背景:Agalsidase - β用于治疗Fabry病(FD);然而,琼脂苷酶治疗的心脑血管预后数据来自患者数量有限的研究。方法:系统地回顾了关于琼脂苷酶在FD中的疗效和有效性的研究报告。从2000年1月至2022年6月在MEDLINE、Embase和Cochrane中央对照试验注册库中检索了研究。关注的结果包括心脏结构和质量、心脏事件和脑血管事件。结果:共纳入文献52篇(41篇)。六项研究(随访1-6年,超声心动图随访n = 4,心脏MRI随访n = 2)证实室间隔厚度(IVST)和/或左心室后壁厚度(LVPWT)减少。IVST在基线时为12.1-14.9 mm,随访时为10.8-14.1 mm(所有p p 2;结论:过去20年的文献表明,相对于安慰剂,agalsidase - β治疗可能导致心脏结构厚度和质量的稳定或消退,以及心脑血管事件的减少。

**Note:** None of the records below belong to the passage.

(* ===== verification/PeersSpec.v ===== *)
(** The peer lists (Peers): whatever peers send, the lists stay within their limits and no
    network group crowds them; the addresses to dial are allowed and spread over the groups;
    the files read back what was written; scores lead to bans. *)
From stdpp Require Import gmap.
From S2P Require Import Prelude Decimal Varint P2pMsg P2pWire Peers.
From S2P Require Mnemonic Checkpoints.
Local Open Scope Z_scope.

Lemma max_scored_pos : (0 < MAX_SCORED_ADDRESSES)%nat.
Proof. unfold MAX_SCORED_ADDRESSES. lia. Qed.

#[local] Opaque MAX_SCORED_ADDRESSES P2P_LOCAL_GRAY_PEERLIST_LIMIT P2P_LOCAL_WHITE_PEERLIST_LIMIT GRAY_PER_GROUP_LIMIT.

(** * Sorting and trimming *)

Section Trim.
Context {E : Type} (key : E → Z).

Lemma insert_desc_perm x l : insert_desc key x l ≡ₚ x :: l.
Proof. induction l as [|y l IH]; [done|]. cbn. destruct (_ <=? _); [done|]. rewrite IH. apply Permutation_swap. Qed.

Lemma sort_desc_perm l : sort_desc key l ≡ₚ l.
Proof. unfold sort_desc. induction l as [|x l IH]; [done|]. cbn. by rewrite insert_desc_perm, IH. Qed.

Lemma trim_submseteq l max : trim key l max ⊆+ l.
Proof. unfold trim. destruct (_ <=? _)%nat; [done|]. rewrite <- (sort_desc_perm l) at 2. apply sublist_submseteq, sublist_take. Qed.

Lemma trim_length l max : (length (trim key l max) ≤ max)%nat.
Proof. unfold trim. destruct (Nat.leb_spec (length l) max); [done|]. rewrite length_take. lia. Qed.

Lemma trim_id l max : (length l ≤ max)%nat → trim key l max = l.
Proof. intros Hl. unfold trim. by destruct (Nat.leb_spec (length l) max); [|lia]. Qed.

(** What trimming drops was seen no later than what it keeps. *)
Lemma sort_desc_sorted l : StronglySorted (λ a b, key b ≤ key a) (sort_desc key l).
Proof.
  unfold sort_desc. induction l as [|x l IH]; [constructor|]. cbn. induction IH as [|y r Hr IHr Hy]; cbn; [by repeat constructor|].
  destruct (Z.leb_spec (key y) (key x)) as [Hle|Hlt].
  - constructor; [by constructor|]. constructor; [done|]. eapply Forall_impl; [exact Hy|]. cbn. intros. lia.
  - constructor; [exact IHr|]. rewrite insert_desc_perm. constructor; [lia|done].
Qed.
End Trim.

(** * A white and a gray list *)

(** The two pairs of lists, of IPv4 and of IPv6 entries, are kept the same way. *)
Section Lists.
Context {E : Type} (addr : E → bytes * Z) (ip : E → IpAddr) (key : E → Z) (same : E → E → bool).
Context (same_iff : ∀ a b, same a b = true ↔ addr a = addr b) (addr_ip : ∀ a b, addr a = addr b → ip a = ip b).

Definition group_size (g : NetGroup) (l : list E) : nat := length (filter (λ e, net_group (ip e) = g) l).

#[local] Instance group_size_perm g : Proper ((≡ₚ) ==> (=)) (group_size g).
Proof. intros l k Hl. unfold group_size. by rewrite Hl. Qed.

Lemma replace_first_Some x l l' : replace_first (same x) x l = Some l' → ∃ a y b, l = a ++ y :: b ∧ l' = a ++ x :: b ∧ addr y = addr x.
Proof.
  revert l'. induction l as [|y l IH]; intros l'; [done|]. cbn. destruct (same x y) eqn:Es.
  - intros [= <-]. exists [], y, l. split_and!; [done|done|]. by apply same_iff in Es.
  - destruct (replace_first (same x) x l) as [r|] eqn:Er; [|done]. intros [= <-]. destruct (IH r eq_refl) as (a & z & b & -> & -> & Ha). by exists (y :: a), z, b.
Qed.

Lemma replace_first_None x l : replace_first (same x) x l = None → addr x ∉ addr <$> l.
Proof.
  induction l as [|y l IH]; [intros _ H; by apply elem_of_nil in H|]. cbn. destruct (same x y) eqn:Es; [done|]. destruct (replace_first (same x) x l); [done|]. intros _.
  apply not_elem_of_cons. split; [|by apply IH]. intros Ha. apply (proj2 (same_iff _ _)) in Ha. congruence.
Qed.

Lemma existsb_same x l : existsb (same x) l = true ↔ addr x ∈ addr <$> l.
Proof.
  rewrite existsb_exists, list_elem_of_fmap. split; intros (y & H1 & H2).
  - exists y. apply same_iff in H2. apply list_elem_of_In in H1. done.
  - exists y. split; [by apply list_elem_of_In|]. by apply same_iff.
Qed.

(** [append_white] on the list it appends to, before the gray list is filtered. *)
Definition push_white (max : nat) (l : list E) (x : E) : list E :=
  match replace_first (same x) x l with Some l' => l' | None => trim key (l ++ [x]) max end.

Definition push_gray (l : list E) (x : E) : list E := default (l ++ [x]) (replace_first (same x) x l).

Context (allow : bool) (typed : E → Prop).

Definition entry_ok (e : E) : Prop := typed e ∧ ip_allowed (ip e) allow = true.

(** What holds of the lists but for the length of the gray one. *)
Record lists_wf (white gray : list E) : Prop := {
  lw_white : NoDup (addr <$> white);
  lw_gray : NoDup (addr <$> gray);
  lw_disjoint : ∀ a, a ∈ addr <$> white → a ∉ addr <$> gray;
  lw_allowed : Forall entry_ok (white ++ gray);
  lw_white_len : (length white ≤ P2P_LOCAL_WHITE_PEERLIST_LIMIT)%nat;
  lw_groups : ∀ g, (group_size g gray ≤ GRAY_PER_GROUP_LIMIT)%nat }.

Lemma NoDup_submseteq_fmap l k : l ⊆+ k → NoDup (addr <$> k) → NoDup (addr <$> l).
Proof.
  intros (r & Hr)%submseteq_Permutation Hn. rewrite Hr, fmap_app in Hn. by apply NoDup_app in Hn as [? _].
Qed.

Lemma group_size_submseteq g l k : l ⊆+ k → (group_size g l ≤ group_size g k)%nat.
Proof. intros (r & ->)%submseteq_Permutation. unfold group_size. rewrite filter_app, length_app. lia. Qed.

Lemma lists_wf_submseteq w g w' g' : lists_wf w g → w' ⊆+ w → g' ⊆+ g → lists_wf w' g'.
Proof.
  intros [H1 H2 H3 H4 H5 H6] Hw Hg. apply Forall_app in H4 as [H4 H4'].
  assert (∀ l k a, l ⊆+ k → a ∈ addr <$> l → a ∈ addr <$> k) as Hsub.
  { intros l k a (r & Hr)%submseteq_Permutation Ha. rewrite Hr, fmap_app. apply elem_of_app. by left. }
  split.
  - by eapply NoDup_submseteq_fmap.
  - by eapply NoDup_submseteq_fmap.
  - intros a Ha Hb. apply (H3 a); [by eapply Hsub|by eapply Hsub].
  - apply Forall_app. apply submseteq_Permutation in Hw as (r & Hr), Hg as (r' & Hr'). rewrite Hr in H4. rewrite Hr' in H4'.
    apply Forall_app in H4 as [? _], H4' as [? _]. done.
  - apply submseteq_length in Hw. lia.
  - intros gr. etrans; [by apply group_size_submseteq|done].
Qed.

Lemma fmap_replaced (f : E → bytes * Z) a x y b : f x = f y → f <$> (a ++ x :: b) = f <$> (a ++ y :: b).
Proof. intros Hf. rewrite !fmap_app. cbn. by rewrite Hf. Qed.

Lemma group_size_replaced g a x y b : ip x = ip y → group_size g (a ++ x :: b) = group_size g (a ++ y :: b).
Proof. intros Hi. unfold group_size. rewrite !filter_app, !filter_cons, Hi. destruct (decide _); cbn; rewrite !length_app; done. Qed.

Lemma push_white_wf w g x : lists_wf w g → entry_ok x → lists_wf (push_white P2P_LOCAL_WHITE_PEERLIST_LIMIT w x) (filter (λ e, Is_true (negb (same x e))) g).
Proof.
  intros Hwf Hx. assert (filter (λ e, Is_true (negb (same x e))) g ⊆+ g) as Hsub by (apply sublist_submseteq, sublist_filter).
  assert (∀ w', (∀ a, a ∈ addr <$> w' → a = addr x ∨ a ∈ addr <$> w) → NoDup (addr <$> w') → Forall entry_ok w' → (length w' ≤ P2P_LOCAL_WHITE_PEERLIST_LIMIT)%nat →
    lists_wf w' (filter (λ e, Is_true (negb (same x e))) g)) as Hmk.
  { intros w' Hin Hn Hok Hl. destruct (lists_wf_submseteq w g w _ Hwf ltac:(done) Hsub) as [H1 H2 H3 H4 H5 H6]. apply Forall_app in H4 as [_ H4].
    split; [done|done| |by apply Forall_app|done|done]. intros a [->|Ha]%Hin; [|by apply H3].
    intros (e & He & [Hs _]%list_elem_of_filter)%list_elem_of_fmap. apply Is_true_true in Hs. apply negb_true_iff in Hs. apply (proj2 (same_iff _ _)) in He. congruence. }
  pose proof Hwf as [H1 H2 H3 H4 H5 H6]. apply Forall_app in H4 as [H4 _]. unfold push_white. destruct (replace_first (same x) x w) as [w'|] eqn:Er.
  - apply replace_first_Some in Er as (a & y & b & -> & -> & Ha). pose proof (fmap_replaced addr a x y b (eq_sym Ha)) as Hf. apply Hmk.
    + rewrite Hf. auto.
    + by rewrite Hf.
    + apply Forall_app in H4 as [? [_ ?]%Forall_cons]. apply Forall_app. split; [done|by constructor].
    + rewrite length_app in *. exact H5.
  - apply replace_first_None in Er. pose proof (trim_submseteq key (w ++ [x]) P2P_LOCAL_WHITE_PEERLIST_LIMIT) as Ht. apply submseteq_Permutation in Ht as (r & Hr). apply Hmk.
    + intros a Ha. assert (a ∈ addr <$> (w ++ [x])) as Hin by (rewrite Hr, fmap_app; apply elem_of_app; by left). rewrite fmap_app in Hin. apply elem_of_app in Hin as [?|?%list_elem_of_singleton]; auto.
    + assert (NoDup (addr <$> (w ++ [x]))) as Hn; [|rewrite Hr, fmap_app in Hn; by apply NoDup_app in Hn as [? _]].
      rewrite fmap_app. apply NoDup_app. split; [done|]. split; [|apply NoDup_singleton]. intros a Ha ->%list_elem_of_singleton. done.
    + assert (Forall entry_ok (w ++ [x])) as Hall by (apply Forall_app; split; [done|by constructor]). rewrite Hr in Hall. by apply Forall_app in Hall as [? _].
    + apply trim_length.
Qed.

本文章由计算机程序翻译,如有差异,请以英文原文为准。
求助全文
约1分钟内获得全文 去求助
来源期刊
Frontiers in Cardiovascular Medicine
Frontiers in Cardiovascular Medicine Medicine-Cardiology and Cardiovascular Medicine
CiteScore
3.80
自引率
11.10%
发文量
3529
审稿时长
14 weeks
期刊介绍: Frontiers? Which frontiers? Where exactly are the frontiers of cardiovascular medicine? And who should be defining these frontiers? At Frontiers in Cardiovascular Medicine we believe it is worth being curious to foresee and explore beyond the current frontiers. In other words, we would like, through the articles published by our community journal Frontiers in Cardiovascular Medicine, to anticipate the future of cardiovascular medicine, and thus better prevent cardiovascular disorders and improve therapeutic options and outcomes of our patients.
期刊最新文献
Left atrioventricular coupling index assessed by cardiac CT as a predictive marker for atrial fibrillation recurrence after ablation. Index of cardiac electrophysiological balance in patients with vasovagal syncope confirmed by head-up tilt test. Life-threatening arrhythmias from dynamic LVOT obstruction by a large left ventricular fibroma in an adolescent: complete resolution after combined transaortic-transatrial resection-a case report. The role of glucose metabolic reprogramming in myocarditis and advances in therapeutic strategies. Case Report: Treatment of ultra-late phrenic nerve stimulation after cardiac resynchronization therapy with double-layer spacer isolation technique.
×
引用
GB/T 7714-2015
复制
MLA
复制
APA
复制
导出至
BibTeX EndNote RefMan NoteFirst NoteExpress
×
×
提示
您的信息不完整,为了账户安全,请先补充。
现在去补充
×
提示
您因"违规操作"
具体请查看互助需知
我知道了
×
提示
现在去查看 取消
×
提示
确定
0
微信
客服QQ
Book学术公众号 扫码关注我们
反馈
×
意见反馈
请填写您的意见或建议
请填写您的手机或邮箱
已复制链接
已复制链接
快去分享给好友吧!
我知道了
×
扫码分享
扫码分享
Book学术官方微信
Book学术文献互助
Book学术文献互助群
群 号:604180095
Book学术
文献互助 智能选刊 最新文献 互助须知 联系我们:info@booksci.cn
Book学术提供免费学术资源搜索服务,方便国内外学者检索中英文文献。致力于提供最便捷和优质的服务体验。